* Task statement *
From the entries below, return exactly the lines beginning at the one that contains "rewrite (update_first_ext _" and ending at the one that contains "- intros kp a.", both of them included, and only those lines.

***** Data shown

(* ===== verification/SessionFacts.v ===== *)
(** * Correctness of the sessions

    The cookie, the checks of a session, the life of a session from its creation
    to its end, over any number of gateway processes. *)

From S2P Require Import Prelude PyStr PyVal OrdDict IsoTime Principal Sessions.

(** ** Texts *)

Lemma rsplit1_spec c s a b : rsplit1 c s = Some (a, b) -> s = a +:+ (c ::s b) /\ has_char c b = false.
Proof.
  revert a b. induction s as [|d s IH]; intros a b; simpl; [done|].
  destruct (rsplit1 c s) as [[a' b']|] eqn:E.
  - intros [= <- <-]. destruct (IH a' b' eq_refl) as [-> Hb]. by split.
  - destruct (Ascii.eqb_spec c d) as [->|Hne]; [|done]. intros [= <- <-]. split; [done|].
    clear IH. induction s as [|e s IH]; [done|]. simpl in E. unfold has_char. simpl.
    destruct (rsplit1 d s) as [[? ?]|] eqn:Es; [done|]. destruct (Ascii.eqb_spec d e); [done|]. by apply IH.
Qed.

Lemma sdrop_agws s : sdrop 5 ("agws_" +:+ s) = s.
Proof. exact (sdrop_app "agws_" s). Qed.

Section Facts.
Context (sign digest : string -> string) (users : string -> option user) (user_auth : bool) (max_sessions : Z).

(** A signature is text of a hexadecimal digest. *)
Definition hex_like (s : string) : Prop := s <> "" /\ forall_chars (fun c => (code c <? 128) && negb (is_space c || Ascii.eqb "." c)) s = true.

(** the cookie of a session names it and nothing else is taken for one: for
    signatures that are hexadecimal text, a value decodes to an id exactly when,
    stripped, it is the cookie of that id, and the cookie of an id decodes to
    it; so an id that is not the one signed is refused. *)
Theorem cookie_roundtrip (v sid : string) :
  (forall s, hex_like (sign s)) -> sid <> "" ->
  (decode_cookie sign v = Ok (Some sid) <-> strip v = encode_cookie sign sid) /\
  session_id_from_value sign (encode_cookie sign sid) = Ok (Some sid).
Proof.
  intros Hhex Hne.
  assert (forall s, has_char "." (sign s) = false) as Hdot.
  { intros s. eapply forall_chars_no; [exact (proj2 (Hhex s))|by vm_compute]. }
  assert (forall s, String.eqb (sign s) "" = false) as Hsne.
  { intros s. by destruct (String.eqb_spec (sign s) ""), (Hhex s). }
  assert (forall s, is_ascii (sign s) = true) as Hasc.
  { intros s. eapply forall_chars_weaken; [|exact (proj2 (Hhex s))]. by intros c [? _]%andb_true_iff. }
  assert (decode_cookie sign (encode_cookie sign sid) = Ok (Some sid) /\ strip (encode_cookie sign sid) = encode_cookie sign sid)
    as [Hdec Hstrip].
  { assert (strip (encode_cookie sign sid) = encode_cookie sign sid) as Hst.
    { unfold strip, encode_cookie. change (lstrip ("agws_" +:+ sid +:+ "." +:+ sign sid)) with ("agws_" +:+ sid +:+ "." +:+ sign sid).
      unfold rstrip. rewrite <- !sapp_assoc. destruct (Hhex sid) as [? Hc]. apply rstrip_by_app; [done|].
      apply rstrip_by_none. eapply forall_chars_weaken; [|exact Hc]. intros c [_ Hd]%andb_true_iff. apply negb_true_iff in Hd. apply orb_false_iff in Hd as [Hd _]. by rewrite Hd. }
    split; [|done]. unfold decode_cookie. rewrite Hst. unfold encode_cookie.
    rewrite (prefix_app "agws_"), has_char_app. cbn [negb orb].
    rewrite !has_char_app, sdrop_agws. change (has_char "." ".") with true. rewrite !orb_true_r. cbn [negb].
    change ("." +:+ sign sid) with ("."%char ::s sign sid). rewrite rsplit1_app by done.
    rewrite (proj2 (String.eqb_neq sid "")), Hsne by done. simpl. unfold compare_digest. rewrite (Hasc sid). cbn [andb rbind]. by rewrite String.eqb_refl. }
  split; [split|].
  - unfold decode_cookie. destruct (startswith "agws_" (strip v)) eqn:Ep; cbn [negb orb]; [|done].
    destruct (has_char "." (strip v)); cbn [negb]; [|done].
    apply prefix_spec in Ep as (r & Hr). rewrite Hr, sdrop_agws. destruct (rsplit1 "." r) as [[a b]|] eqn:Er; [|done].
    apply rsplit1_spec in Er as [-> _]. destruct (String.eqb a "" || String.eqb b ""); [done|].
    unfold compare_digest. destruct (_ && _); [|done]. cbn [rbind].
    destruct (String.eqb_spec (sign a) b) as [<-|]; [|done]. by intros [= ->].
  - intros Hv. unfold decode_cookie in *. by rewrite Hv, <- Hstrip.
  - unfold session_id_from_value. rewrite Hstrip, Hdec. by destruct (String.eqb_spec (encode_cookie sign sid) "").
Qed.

**********
***** Data shown

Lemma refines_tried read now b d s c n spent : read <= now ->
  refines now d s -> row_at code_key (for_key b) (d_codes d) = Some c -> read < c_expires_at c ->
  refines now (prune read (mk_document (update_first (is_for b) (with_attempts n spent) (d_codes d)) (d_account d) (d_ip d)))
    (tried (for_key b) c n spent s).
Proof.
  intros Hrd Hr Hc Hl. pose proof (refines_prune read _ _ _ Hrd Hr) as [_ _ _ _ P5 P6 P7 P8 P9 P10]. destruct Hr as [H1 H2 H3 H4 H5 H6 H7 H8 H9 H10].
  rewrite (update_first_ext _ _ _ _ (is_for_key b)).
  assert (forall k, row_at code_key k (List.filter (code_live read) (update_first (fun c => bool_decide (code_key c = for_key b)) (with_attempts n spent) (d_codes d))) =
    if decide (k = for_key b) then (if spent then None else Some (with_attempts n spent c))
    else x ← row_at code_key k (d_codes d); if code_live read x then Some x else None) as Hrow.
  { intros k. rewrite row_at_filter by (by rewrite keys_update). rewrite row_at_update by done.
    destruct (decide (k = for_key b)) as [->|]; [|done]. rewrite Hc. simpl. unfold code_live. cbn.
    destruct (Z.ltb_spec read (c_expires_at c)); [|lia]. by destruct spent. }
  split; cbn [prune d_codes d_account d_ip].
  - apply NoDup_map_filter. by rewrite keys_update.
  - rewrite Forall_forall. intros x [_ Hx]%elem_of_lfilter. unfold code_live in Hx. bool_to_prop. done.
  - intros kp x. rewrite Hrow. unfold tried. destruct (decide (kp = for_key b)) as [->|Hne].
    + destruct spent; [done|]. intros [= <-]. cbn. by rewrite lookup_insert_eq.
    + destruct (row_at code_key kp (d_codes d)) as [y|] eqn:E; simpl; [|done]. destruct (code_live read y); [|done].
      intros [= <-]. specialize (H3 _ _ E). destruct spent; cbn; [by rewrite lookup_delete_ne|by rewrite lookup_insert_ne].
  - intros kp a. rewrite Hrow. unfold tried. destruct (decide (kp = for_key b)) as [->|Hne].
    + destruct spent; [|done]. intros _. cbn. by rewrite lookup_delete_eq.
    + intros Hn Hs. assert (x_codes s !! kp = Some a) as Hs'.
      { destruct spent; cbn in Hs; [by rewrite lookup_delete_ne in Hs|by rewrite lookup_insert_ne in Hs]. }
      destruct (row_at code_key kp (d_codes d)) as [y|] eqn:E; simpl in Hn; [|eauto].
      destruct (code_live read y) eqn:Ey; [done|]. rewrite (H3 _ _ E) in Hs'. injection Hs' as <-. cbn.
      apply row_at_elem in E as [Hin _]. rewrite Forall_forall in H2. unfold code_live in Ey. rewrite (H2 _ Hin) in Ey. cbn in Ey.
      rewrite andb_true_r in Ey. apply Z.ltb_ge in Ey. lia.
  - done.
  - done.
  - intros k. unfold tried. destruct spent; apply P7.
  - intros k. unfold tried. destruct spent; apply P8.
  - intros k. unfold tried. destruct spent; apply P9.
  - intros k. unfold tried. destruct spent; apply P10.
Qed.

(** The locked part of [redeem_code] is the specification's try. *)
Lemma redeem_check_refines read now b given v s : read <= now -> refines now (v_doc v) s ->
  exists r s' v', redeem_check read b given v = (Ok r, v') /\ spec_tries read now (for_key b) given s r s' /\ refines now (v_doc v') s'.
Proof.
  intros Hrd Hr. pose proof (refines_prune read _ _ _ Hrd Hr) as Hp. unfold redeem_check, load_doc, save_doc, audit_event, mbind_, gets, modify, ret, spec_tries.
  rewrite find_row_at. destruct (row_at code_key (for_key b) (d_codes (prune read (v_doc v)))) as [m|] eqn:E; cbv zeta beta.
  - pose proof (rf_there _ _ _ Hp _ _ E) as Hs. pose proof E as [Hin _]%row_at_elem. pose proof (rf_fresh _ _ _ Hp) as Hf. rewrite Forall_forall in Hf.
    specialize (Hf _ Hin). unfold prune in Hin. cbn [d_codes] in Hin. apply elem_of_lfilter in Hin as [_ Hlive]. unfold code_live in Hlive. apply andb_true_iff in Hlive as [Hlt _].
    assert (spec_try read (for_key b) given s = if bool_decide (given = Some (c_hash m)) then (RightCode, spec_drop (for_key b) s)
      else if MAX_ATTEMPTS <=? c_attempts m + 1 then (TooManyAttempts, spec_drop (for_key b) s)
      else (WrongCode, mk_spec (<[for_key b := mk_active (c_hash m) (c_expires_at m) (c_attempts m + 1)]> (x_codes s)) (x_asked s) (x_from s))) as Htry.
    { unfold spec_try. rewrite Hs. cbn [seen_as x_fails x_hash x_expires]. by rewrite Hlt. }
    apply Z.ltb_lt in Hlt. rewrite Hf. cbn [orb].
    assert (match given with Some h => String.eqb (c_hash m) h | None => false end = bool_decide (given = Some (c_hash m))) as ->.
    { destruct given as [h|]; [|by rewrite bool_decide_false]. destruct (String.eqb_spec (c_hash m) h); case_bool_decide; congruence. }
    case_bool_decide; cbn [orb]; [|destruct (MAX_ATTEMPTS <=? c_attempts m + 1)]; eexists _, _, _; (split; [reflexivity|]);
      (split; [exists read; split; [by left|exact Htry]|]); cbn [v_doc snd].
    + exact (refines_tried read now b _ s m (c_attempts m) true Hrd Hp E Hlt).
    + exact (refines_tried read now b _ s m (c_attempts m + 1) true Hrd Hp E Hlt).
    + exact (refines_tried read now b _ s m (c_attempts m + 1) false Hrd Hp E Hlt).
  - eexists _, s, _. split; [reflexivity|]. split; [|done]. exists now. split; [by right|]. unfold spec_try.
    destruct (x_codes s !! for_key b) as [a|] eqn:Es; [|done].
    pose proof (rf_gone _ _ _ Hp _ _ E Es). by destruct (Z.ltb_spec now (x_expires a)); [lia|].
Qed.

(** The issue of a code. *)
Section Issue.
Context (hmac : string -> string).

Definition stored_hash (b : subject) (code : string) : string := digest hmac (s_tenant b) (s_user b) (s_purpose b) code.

**********

* Task output *
  rewrite (update_first_ext _ _ _ _ (is_for_key b)).
  assert (forall k, row_at code_key k (List.filter (code_live read) (update_first (fun c => bool_decide (code_key c = for_key b)) (with_attempts n spent) (d_codes d))) =
    if decide (k = for_key b) then (if spent then None else Some (with_attempts n spent c))
    else x ← row_at code_key k (d_codes d); if code_live read x then Some x else None) as Hrow.
  { intros k. rewrite row_at_filter by (by rewrite keys_update). rewrite row_at_update by done.
    destruct (decide (k = for_key b)) as [->|]; [|done]. rewrite Hc. simpl. unfold code_live. cbn.
    destruct (Z.ltb_spec read (c_expires_at c)); [|lia]. by destruct spent. }
  split; cbn [prune d_codes d_account d_ip].
  - apply NoDup_map_filter. by rewrite keys_update.
  - rewrite Forall_forall. intros x [_ Hx]%elem_of_lfilter. unfold code_live in Hx. bool_to_prop. done.
  - intros kp x. rewrite Hrow. unfold tried. destruct (decide (kp = for_key b)) as [->|Hne].
    + destruct spent; [done|]. intros [= <-]. cbn. by rewrite lookup_insert_eq.
    + destruct (row_at code_key kp (d_codes d)) as [y|] eqn:E; simpl; [|done]. destruct (code_live read y); [|done].
      intros [= <-]. specialize (H3 _ _ E). destruct spent; cbn; [by rewrite lookup_delete_ne|by rewrite lookup_insert_ne].
  - intros kp a. rewrite Hrow. unfold tried. destruct (decide (kp = for_key b)) as [->|Hne].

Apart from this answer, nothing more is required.